Rallentare il decorso della Sclerosi laterale amiotrofica con piccole scosse transcraniche e indolori. È questo l’obiettivo della sperimentazione che sarà condotta dall’Università Campus Bio-Medico di Roma e dall’Istituto Auxologico Italiano IRCCS di Milano con la collaborazione della Fondazione “Nicola Irti” per le opere di carità e di cultura.
Una cura “a domicilio”
Diversi studi hanno già dimostrato, a partire dal 2004, che è possibile attenuare l’evoluzione di questa patologia neurodegenerativa, che solitamente colpisce persone di età compresa tra i 40 e i 70 anni, sfruttando tecniche di stimolazione magnetica statica della corteccia cerebrale. «È ormai conclamato che questa procedura, effettuata per brevi cicli, può determinare una lieve riduzione della velocità di progressione della malattia» conferma Vincenzo Di Lazzaro, Direttore dell’unità operativa complessa di Neurologia del Policlinico Universitario Campus Bio-Medico. Oggi, però, si aggiunge un importante tassello in più: la stimolazione, che sarà protratta nel tempo, non verrà effettuata in ospedale bensì nella propria abitazione. È stato messo a punto, infatti, un dispositivo che i pazienti possono utilizzare facilmente a casa loro tutti i giorni, in modo che i ricercatori poi possano valutare l’efficacia di una stimolazione ripetuta e continua.
Al via la sperimentazione
Per questo importante progetto pilota, che partirà a breve, saranno coinvolte 40 persone con Sla, di età compresa tra i 18 e i 75 anni, con un esordio di malattia inferiore ai 24 mesi e un’evidenza clinica di progressione rapida ma con una preservata funzione respiratoria. Successivamente saranno divisi in due gruppi, da 20 individui ciascuno: il primo verrà trattato con la stimolazione magnetica statica reale mentre il secondo con una stimolazione placebo. Lo studio durerà sei mesi e avverrà presso il domicilio del paziente.
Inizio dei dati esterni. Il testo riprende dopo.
Lemma plain_example (s : str) :
  forallb (fun c => negb (c =? 34) && negb (c =? 92) && (31 <? c)) s = true ->
  plain s.
Proof.
  intros Hs. apply Forall_forall. intros c Hc.
  rewrite forallb_forall in Hs. specialize (Hs c).
  rewrite <- list_elem_of_In in Hs. specialize (Hs Hc).
  apply andb_prop in Hs as [[H34 H92]%andb_prop H31].
  apply negb_true_iff, N.eqb_neq in H34, H92. apply N.ltb_lt in H31.
  by split_and!.
Defined.

Lemma written_object_round_trip_witness :
  let members := [(u "name", u "superset"); (u "version", u "4.1.0")] in
  Forall (fun kv => plain kv.1 ∧ plain kv.2) members
  ∧ NoDup members.*1
  ∧ json.loads (q "{'name': 'superset', 'version': '4.1.0'}")
    = Ok (PyDict [(u "name", PyStr (u "superset"));
                  (u "version", PyStr (u "4.1.0"))]).
Proof.
  intros members.
  assert (Hplain : Forall (fun kv => plain kv.1 ∧ plain kv.2) members).
  { unfold members.
    repeat (apply Forall_cons_2;
            [split; apply plain_example; vm_compute; reflexivity|]).
    apply Forall_nil_2. }
  assert (Hkeys : NoDup members.*1).
  { apply (bool_decide_unpack _). vm_compute. exact I. }
  split; [exact Hplain|]. split; [exact Hkeys|].
  exact (written_object_round_trip members Hplain Hkeys).
Defined.

Lemma loads_distinct_keys_witness :
  let text := q "{'version': '1.0.0', 'version': 2, 'engines': {'node': 18, 'node': 20}}" in
  let v := PyDict [(u "version", PyInt 2);
                   (u "engines", PyDict [(u "node", PyInt 20)])] in
  json.loads text = Ok v ∧ every distinct_keys v.
Proof.
  intros text v.
  assert (Hloads : json.loads text = Ok v) by (vm_compute; reflexivity).
  split; [exact Hloads|].
  exact (loads_distinct_keys text v Hloads).
Defined.


Lemma loads_ignores_surrounding_whitespace_witness :
  let text := q "{'version': '4.1.0'}" in
  let before := [32; 9] in
  let after := [13; 10] in
  whitespace before ∧ whitespace after
  ∧ json.loads text = Ok (PyDict [(u "version", PyStr (u "4.1.0"))])
  ∧ json.loads (before ++ text ++ after)
    = Ok (PyDict [(u "version", PyStr (u "4.1.0"))]).
Proof.
  intros text before after.
  assert (Hbefore : whitespace before) by (by repeat constructor).
  assert (Hafter : whitespace after) by (by repeat constructor).
  assert (Hloads : json.loads text
                   = Ok (PyDict [(u "version", PyStr (u "4.1.0"))]))
    by (vm_compute; reflexivity).
  split; [exact Hbefore|]. split; [exact Hafter|]. split; [exact Hloads|].
  exact (loads_ignores_surrounding_whitespace before text after _
           Hbefore Hafter Hloads).
Defined.

Lemma blank_manifest_fails_witness :
  let text := [32; 10] in
  let w := example_world (RegularFile true text) in
  fs w !! PACKAGE_JSON example_env = Some (RegularFile true text)
  ∧ whitespace text
  ∧ (get_version example_env w).1 = Raise (JSONDecodeError "Expecting value")
  ∧ status example_env w = 1%Z
  ∧ output example_env w = [].
Proof.
  intros text w.
  assert (Hblank : whitespace text) by (by repeat constructor).
  split; [vm_compute; reflexivity|]. split; [exact Hblank|].
  apply (blank_manifest_fails example_env w text); [|exact Hblank].
  vm_compute. reflexivity.
Defined.


End Examples.
(** [_generateHash].  [hash << 5] and [hash & hash] work on 32-bit
    integers; the subtraction and the addition between them are exact. *)
Definition hash_step (hash : Z) (char : Z) : Z :=
  let hash := (ToInt32 (Z.shiftl (ToInt32 hash) 5) - hash) + char in
  ToInt32 (Z.land (ToInt32 hash) (ToInt32 hash)).

Definition hash_loop (codes : list Z) : Z := fold_left hash_step codes 0.

(** [Math.abs(hash)] is at most 2^31, so [hex] stays well under 64
    characters ([toString16_length] below) and the subtraction never reaches
    the negative counts that [repeat] refuses. *)
Definition _generateHash (input : string) : string :=
  let hash := hash_loop (map Str.charCode (Str.chars input)) in
  let hex := toString16 (Z.abs hash) in
  let padding := Str.repeat "0" (64 - String.length hex) in
  Str.substring 0 64 (padding ++ hex).

(** The commitment of [_demoScan]:
    [_generateHash(qrCode + phone + timestamp + randomSeed)]. *)
Definition commit (qrCode phone timestamp randomSeed : string) : string :=
  _generateHash (qrCode ++ phone ++ timestamp ++ randomSeed).

Definition _maskPhone (phone : string) : string :=
  if (String.length phone =? 0)%nat || (String.length phone <? 7)%nat
  then phone
  else Str.substring 0 3 phone ++ "****" ++
       Str.substring_from (String.length phone - 3) phone.

Inductive Badge : Type := Gold | Silver | Bronze.

Definition _getBadge (scans : Z) : option Badge :=
  if 50 <=? scans then Some Gold
  else if 25 <=? scans then Some Silver
  else if 10 <=? scans then Some Bronze
  else None.

Definition _getScanHistory (st : Storage) : list Entry.t := SCAN_HISTORY st.

Definition _getStoredLeaderboard (st : Storage) : list User.t := LEADERBOARD st.

(** [now] is [Date.now()]. *)
Definition _getRecentScans (st : Storage) (now : Z) (phone : string) : nat :=
  let history := SCAN_HISTORY st in
  let oneHourAgo := now - 60 * 60 * 1000 in
  List.length
    (filter (fun scan =>
               String.eqb (Entry.phone scan) phone &&
               (oneHourAgo <? time (Entry.timestamp scan)))
            history).

Record Stats : Type := { totalScans : nat; totalWins : nat }.

Definition _getUserStats (st : Storage) (phone : string) : Stats :=
  let history := SCAN_HISTORY st in
  let userScans := filter (fun scan => String.eqb (Entry.phone scan) phone) history in
  {| totalScans := List.length userScans;
     totalWins :=
       List.length (filter (fun scan => Outcome_eqb (Entry.result scan) WIN) userScans) |}.

(** [user.scans++; if (isWin) user.wins++] on the first element with this
    phone, pushed with zeros when there is none. *)
Fixpoint bump (phone : string) (isWin : bool) (leaderboard : list User.t)
  : list User.t :=
  match leaderboard with
  | [] =>
      [ {| User.phone := phone; User.scans := 0 + 1;
           User.wins := if isWin then 0 + 1 else 0 |} ]
  | u :: rest =>
      if String.eqb (User.phone u) phone
      then {| User.phone := User.phone u;
              User.scans := User.scans u + 1;
              User.wins := if isWin then User.wins u + 1 else User.wins u |}
           :: rest
      else u :: bump phone isWin rest
  end.

Definition _updateLeaderboard (st : Storage) (phone : string) (isWin : bool)
  : Storage :=
  let leaderboard := _getStoredLeaderboard st in
  {| SCAN_HISTORY := SCAN_HISTORY st;
     scanned_codes := scanned_codes st;
     AUDIT_LOG := AUDIT_LOG st;
     LEADERBOARD := bump phone isWin leaderboard |}.

Definition _storeScan (st : Storage) (scan : Scan.t) : Storage :=
  (* Store in scan history *)
  let history := (_getScanHistory st ++
    [ {| Entry.qrCode := Scan.qrCode scan;
         Entry.phone := Scan.phone scan;
         Entry.timestamp := Scan.timestamp scan;
         Entry.result := Scan.result scan;
         Entry.prize := Scan.prize scan |} ])%list in
  (* Add QR code to scanned list *)
  let scannedCodes := (scanned_codes st ++ [Scan.qrCode scan])%list in
  (* If win, add to audit log *)
  let auditLog :=
    if Outcome_eqb (Scan.result scan) WIN
    then {| Audit.timestamp := Scan.timestamp scan;
            Audit.phone := Scan.phone scan;
            Audit.qrCode := Scan.qrCode scan;
            Audit.prize := Scan.prize scan;
            Audit.transactionHash := Scan.transactionHash scan;
            Audit.randomSeed := Scan.randomSeed scan |} :: AUDIT_LOG st
    else AUDIT_LOG st in
  (* Update leaderboard *)
  _updateLeaderboard
    {| SCAN_HISTORY := history;
       scanned_codes := scannedCodes;
       AUDIT_LOG := auditLog;
       LEADERBOARD := LEADERBOARD st |}
    (Scan.phone scan) (Outcome_eqb (Scan.result scan) WIN).

Section Configured.
Variable cfg : Config.

(** The loop of [_determinePrize] over [Object.entries(CONFIG.PRIZES)]. *)
Fixpoint walk (entries : list (string * Z)) (random : Q) (cumulative : Z)
  : option string :=
  match entries with
  | [] => None
  | (prize, percentage) :: rest =>
      let cumulative := cumulative + percentage in
      if Qltb random (inject_Z cumulative) then Some prize
      else walk rest random cumulative
  end.

(** [random] is the call's [Math.random() * 100].  The result is
    undefined ([None]) only for an empty table. *)
Definition _determinePrize (random : Q) : option string :=
  match walk (PRIZES cfg) random 0 with
  | Some prize => Some prize
  | None => option_map fst (hd_error (PRIZES cfg))
  end.

Definition prize_text (prize : option string) : string :=
  match prize with
  | Some p => p
  | None => "undefined"
  end.

Definition _demoScan (env : Env) (qrCode phone : string)
           (timestamp : Timestamp) (st : Storage) : ScanResult * Storage :=
  (* Validate QR code format *)
  if negb (RegExp.test (QR_PATTERN cfg) qrCode) then
    (Failure "Invalid QR code format"
             "This doesn't look like a valid GRA VAT receipt QR code.", st)
  else
  (* Check for duplicate scan *)
  let scanHistory := _getScanHistory st in
  if Array_includes (map VObject scanHistory) (VString qrCode) then
    (Failure "Duplicate scan" "This receipt has already been scanned!", st)
  else
  (* Check rate limiting *)
  let recentScans := _getRecentScans st (now env) phone in
  if MAX_SCANS_PER_HOUR cfg <=? Z.of_nat recentScans then
    (Failure "Rate limited"
             ("You've reached the limit of " ++
              Z_toString (MAX_SCANS_PER_HOUR cfg) ++
              " scans per hour. Try again later!"), st)
  else
  (* Generate random result *)
  let isWin := Qltb (random env) (inject_Z (WIN_PERCENTAGE cfg)) in
  let prize := if isWin then _determinePrize (prizeRandom env) else None in
  (* Generate transaction hash *)
  let randomSeed := seed env in
  let transactionHash := commit qrCode phone (iso timestamp) randomSeed in
  (* Store the scan *)
  let st' := _storeScan st
    {| Scan.qrCode := qrCode;
       Scan.phone := phone;
       Scan.timestamp := timestamp;
       Scan.result := if isWin then WIN else LOSE;
       Scan.prize := prize;
       Scan.transactionHash := transactionHash;
       Scan.randomSeed := randomSeed |} in
  (* Get updated stats *)
  let stats := _getUserStats st' phone in
  (Success (if isWin then WIN else LOSE) prize transactionHash
           (if isWin
            then "Congratulations! You won " ++ prize_text prize ++ "!"
            else "No win this time - keep scanning for more chances!")
           (totalScans stats) (totalWins stats),
   st').

(** [submitScan]: the demo path when [DEMO_MODE] is set or no backend is
    configured, and as the fallback when the request fails; otherwise
    the backend's reply, with nothing stored locally. *)
Definition submitScan (env : Env) (qrCode phone : string) (st : Storage)
  : ScanResult * Storage :=
  let timestamp := clock env in
  if DEMO_MODE cfg || negb (isN8nConfigured cfg) then
    _demoScan env qrCode phone timestamp st
  else
    match remote env with
    | Some response => (response, st)
    | None => _demoScan env qrCode phone timestamp st
    end.

End Configured.

(** *** The leaderboard *)

Module Row.
Record t : Type := {
  rank : nat;
  phone_masked : string;
  phone : string;
  scans : Z;
  wins : Z;
  badge : option Badge
}.
End Row.

Record Leaderboard : Type := {
  leaderboard : list Row.t;
  user_rank : option nat;
  user_scans : nat;
  user_wins : nat
}.

Definition demoUsers : list User.t :=
  [ {| User.phone := "0241234567"; User.scans := 45; User.wins := 5 |};
    {| User.phone := "0551234567"; User.scans := 38; User.wins := 3 |};
    {| User.phone := "0271234567"; User.scans := 32; User.wins := 4 |};
    {| User.phone := "0201234567"; User.scans := 28; User.wins := 2 |};
    {| User.phone := "0541234567"; User.scans := 22; User.wins := 3 |} ].

Definition has_phone (phone : string) (u : User.t) : bool :=
  String.eqb (User.phone u) phone.

(** The body of [demoUsers.forEach]. *)
Definition push_if_absent (leaderboard : list User.t) (user : User.t)
  : list User.t :=
  match find (has_phone (User.phone user)) leaderboard with
  | Some _ => leaderboard
  | None => (leaderboard ++ [user])%list
  end.

(** [existingUser.scans = ...; existingUser.wins = ...] on the element that
    [find] returned, the first with this phone. *)
Fixpoint assign_stats (phone : string) (scans wins : Z)
         (leaderboard : list User.t) : list User.t :=
  match leaderboard with
  | [] => []
  | u :: rest =>
      if has_phone phone u
      then {| User.phone := User.phone u; User.scans := scans; User.wins := wins |}
           :: rest
      else u :: assign_stats phone scans wins rest
  end.

(** [leaderboard.slice(0, 10).map((user, index) => ...)], from [index]. *)
Fixpoint rows (index : nat) (users : list User.t) : list Row.t :=
  match users with
  | [] => []
  | user :: rest =>
      {| Row.rank := index + 1;
         Row.phone_masked := _maskPhone (User.phone user);
         Row.phone := User.phone user;
         Row.scans := User.scans user;
         Row.wins := User.wins user;
         Row.badge := _getBadge (User.scans user) |}
      :: rows (S index) rest
  end.

(** "Add some demo users if leaderboard is empty". *)
Definition add_demo_users (leaderboard : list User.t) : list User.t :=
  if (List.length leaderboard <? 5)%nat
  then fold_left push_if_absent demoUsers leaderboard
  else leaderboard.

(** "Ensure current user is in leaderboard". *)
Definition ensure_current_user (userStats : Stats) (phone : string)
           (leaderboard : list User.t) : list User.t :=
  match find (has_phone phone) leaderboard with
  | Some _ =>
      assign_stats phone (Z.of_nat (totalScans userStats))
                   (Z.of_nat (totalWins userStats)) leaderboard
  | None =>
      if (0 <? totalScans userStats)%nat
      then (leaderboard ++
            [ {| User.phone := phone;
                 User.scans := Z.of_nat (totalScans userStats);
                 User.wins := Z.of_nat (totalWins userStats) |} ])%list
      else leaderboard
  end.

(** The leaderboard before it is cut and formatted: the stored one, with
    the two additions, sorted by scans. *)
Definition ranking (st : Storage) (phone : string) : list User.t :=
  let leaderboard := _getStoredLeaderboard st in
  let userStats := _getUserStats st phone in
  let leaderboard := add_demo_users leaderboard in
  let leaderboard := ensure_current_user userStats phone leaderboard in
  Array_sort (fun a b => User.scans b - User.scans a) leaderboard.

(** [period] is accepted and not used. *)
Definition _demoLeaderboard (st : Storage) (phone period : string)
  : Leaderboard :=
  let leaderboard := ranking st phone in
  let userStats := _getUserStats st phone in
  (* Calculate user rank: [findIndex(...) + 1], and [userRank || null] *)
  let userRank := option_map S (findIndex (has_phone phone) leaderboard) in
  {| leaderboard := rows 0 (firstn 10 leaderboard);
     user_rank := userRank;
     user_scans := totalScans userStats;
     user_wins := totalWins userStats |}.

(** *** The random source

    [Math.random()] as a stream of draws from [0, 1): the call that finds
    the counter at [k] returns [rnd k] and moves it to [S k]. *)













(** *** The audit log *)

Module Verification.
Record t : Type := {
  qr_hash : string;
  random_seed : string;
  combined_hash : string
}.
End Verification.
(** * Shallow embedding of [incident_generator.py]

    The resumable batch-generation engine of the incident test data
    generator: the dispatch arithmetic of a round, the collection loop, the
    checkpoint file, and the response parser. Python integers are [Z],
    Python strings are lists of code points, Python exceptions are values
    of [exn]. *)

From Stdlib Require Import ZArith NArith Lia DecimalFacts DecimalPos DecimalZ.
From Stdlib Require Import Sorted.
From stdpp Require Import base tactics option list strings.

Local Open Scope Z_scope.

(** ** Exceptions that the modelled code paths can raise *)

Inductive exn :=
  | ZeroDivisionError   (* [//] with a zero [BATCH_SIZE] *)
  | ValueError          (* non-list response, non-positive [max_workers] *)
  | JSONDecodeError     (* [json.loads] on malformed text *)
  | BackendError        (* any failure of the LLM call itself *)
  | ExportError         (* [export_to_xlsx] re-raises *)
  | KeyboardInterrupt.  (* not a subclass of [Exception] *)

(** [except Exception] catches everything here but [KeyboardInterrupt]. *)
Definition is_Exception (e : exn) : bool :=
  match e with KeyboardInterrupt => false | _ => true end.

(** ** Dispatch of one round (main, lines 674-697) *)

(** The two varying arguments of one [executor.submit(generate_incident_batch,
    client_config, current_batch_size, batch_start_count, config)]. *)
Record BatchJob := mkJob {
  num_incidents : Z;    (* current_batch_size *)
  existing_count : Z    (* batch_start_count *)
}.

(** [range(n)]: empty for [n <= 0]. *)
Definition py_range (n : Z) : list Z := seqZ 0 n.

(** Body of the [for i in range(...)] loop, with its two [break]s.
    [len_all] is [len(all_incidents)], which the submission loop never
    changes: results are only merged after all jobs are submitted. *)
Fixpoint submit_jobs (len_all total_incidents BATCH_SIZE : Z) (idx : list Z)
  : list BatchJob :=
  match idx with
  | [] => []
  | i :: idx' =>
      if bool_decide (len_all + i * BATCH_SIZE >= total_incidents) then []
      else
        let current_batch_size :=
          Z.min BATCH_SIZE (total_incidents - len_all - i * BATCH_SIZE) in
        if bool_decide (current_batch_size <= 0) then []
        else
          let batch_start_count := len_all + i * BATCH_SIZE in
          mkJob current_batch_size batch_start_count
            :: submit_jobs len_all total_incidents BATCH_SIZE idx'
  end.
(** ** Reading the pages of a phase *)

Lemma createdPages_CreatePage (ps : list Page) :
  createdPages (map CreatePage ps) = ps.
Proof.
  unfold createdPages. rewrite flat_map_of_map.
  induction ps as [|p r IH]; simpl; [reflexivity | now rewrite IH].
Qed.

Lemma filter_map_all {A B} (keep : B -> bool) (f : A -> B) (xs : list A) :
  (forall x, keep (f x) = true) -> filter keep (map f xs) = map f xs.
Proof.
  intros H. induction xs as [|x r IH]; simpl; [reflexivity|].
  now rewrite H, IH.
Qed.

Lemma filter_map_none {A B} (keep : B -> bool) (f : A -> B) (xs : list A) :
  (forall x, keep (f x) = false) -> filter keep (map f xs) = [].
Proof.
  intros H. induction xs as [|x r IH]; simpl; [reflexivity|].
  now rewrite H, IH.
Qed.

Lemma pagesOf_mediaRoutes_items (mediaType title : string)
      (results : list MarkdownRemarkNode) :
  pagesOf MediaPageTemplate (map CreatePage (mediaRoutes mediaType title results))
  = map (mediaItemPage mediaType)
        (filter (fun item => negb (carriesExternalLink item)) results).
Proof.
  unfold pagesOf, mediaRoutes. rewrite createdPages_CreatePage, filter_app.
  rewrite filter_map_none by reflexivity.
  now rewrite filter_map_all by reflexivity.
Qed.

Lemma pagesOf_mediaRoutes_listing (mediaType title : string)
      (results : list MarkdownRemarkNode) :
  pagesOf MediaListTemplate (map CreatePage (mediaRoutes mediaType title results))
  = map (mediaListPage mediaType title (Math_ceil_div (List.length results) pageSize))
        (seq 0 (Math_ceil_div (List.length results) pageSize)).
Proof.
  unfold pagesOf, mediaRoutes. rewrite createdPages_CreatePage, filter_app.
  rewrite filter_map_all by reflexivity.
  rewrite filter_map_none by reflexivity.
  apply app_nil_r.
Qed.
(** * trcli: suite resolution, reconciliation and batch upload

    A shallow embedding of [trcli/api/api_request_handler.py] and
    [trcli/api/results_uploader.py].  The client, the prompter, the data
    provider and the thread pool are collaborators of these two modules;
    they appear here as oracles that read the history of the run. *)

From Stdlib Require Import ZArith Lia.
From stdpp Require Import base option list strings gmap sets.

Local Open Scope Z_scope.
Local Open Scope string_scope.
Local Open Scope list_scope.

(** ** Python values *)

(** Decoded JSON bodies and request payloads.  A Python [dict] with string
    keys is a [gmap string PyVal]. *)
#[local] Set Warnings "-register-all".
Inductive PyVal : Type :=
| PNone
| PBool (b : bool)
| PInt (z : Z)
| PStr (s : string)
| PList (l : list PyVal)
| PDict (d : gmap string PyVal).

#[local] Set Warnings "register-all".

Inductive Exn : Type :=
| KeyError (k : string)
| TypeError
| IndexError
| AttributeError
| ValueError
| KeyboardInterrupt
| SystemExit (code : Z).

(** [bool(s)] for a [str]: the empty string is the only falsy one. *)
Definition str_truthy (s : string) : bool :=
  if decide (s = "") then false else true.

(** [bool(x)] for an [Optional[int]]: [None] and [0] are falsy. *)
Definition optint_truthy (o : option Z) : bool :=
  match o with
  | None => false
  | Some z => if decide (z = 0) then false else true
  end.

(** [bool(l)] for a list. *)
Definition list_truthy {A : Type} (l : list A) : bool :=
  match l with [] => false | _ :: _ => true end.

(** [v[k]] for a string key: only a dict holding the key answers. *)
Definition py_getitem (v : PyVal) (k : string) : Exn + PyVal :=
  match v with
  | PDict d => match d !! k with Some x => inr x | None => inl (KeyError k) end
  | _ => inl TypeError
  end.

(** [d.get(k)] on a dict. *)
Definition py_get (d : gmap string PyVal) (k : string) : PyVal :=
  default PNone (d !! k).

(** [int(v)] as far as the handler needs it. *)
Definition py_int (v : PyVal) : Exn + Z :=
  match v with
  | PInt z => inr z
  | PBool b => inr (if b then 1 else 0)
  | _ => inl TypeError
  end.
La Sclerosi laterale amiotrofica
La Sclerosi laterale amiotrofica, che stando alle stime dell’omonima Associazione Italiana interessa 6000 italiani, è una patologia che colpisce i motoneuroni, ossia cellule nervose cerebrali e del midollo spinale che consentono alla muscolatura volontaria di eseguire le proprie funzioni. I segnali della Sla iniziano a palesarsi quando la degenerazione progressiva dei motoneuroni supera la capacità di compenso di quelli superstiti, fino ad arrivare a una perdita della forza muscolare, delle funzioni sensoriali, sessuali e sfinteriali. «Oggi la Sla vive un momento molto speciale ed intenso perché il livello di conoscenza relativo alle basi patogenetiche della malattia si è incredibilmente arricchito negli ultimi anni con le recenti scoperte genetiche, la definizione di inediti meccanismi di malattia, i test su nuovi farmaci, l’individuazione dei primi biomarcatori e l’utilizzo di cellule staminali, ottenute dalla cute o dal sangue dello stesso paziente, per studiare molecole di impiego clinico» spiega Vincenzo Silani, professore di Neurologia all’Università degli Studi di Milano e Direttore dell’unità operativa di Neurologia e del Laboratorio di ricerche di Neuroscienze dell’Istituto Auxologico Italiano. «A completare il quadro, le prime terapie personalizzate per la correzione di difetti genetici sono in corso, sia per il gene SOD1 che per il C9orf72. È prevedibile una primavera terapeutica per una malattia fino ad ora drammaticamente incurabile che può rappresentare, tra la’ltro, il riferimento per tutta la patologia neurodegenerativa».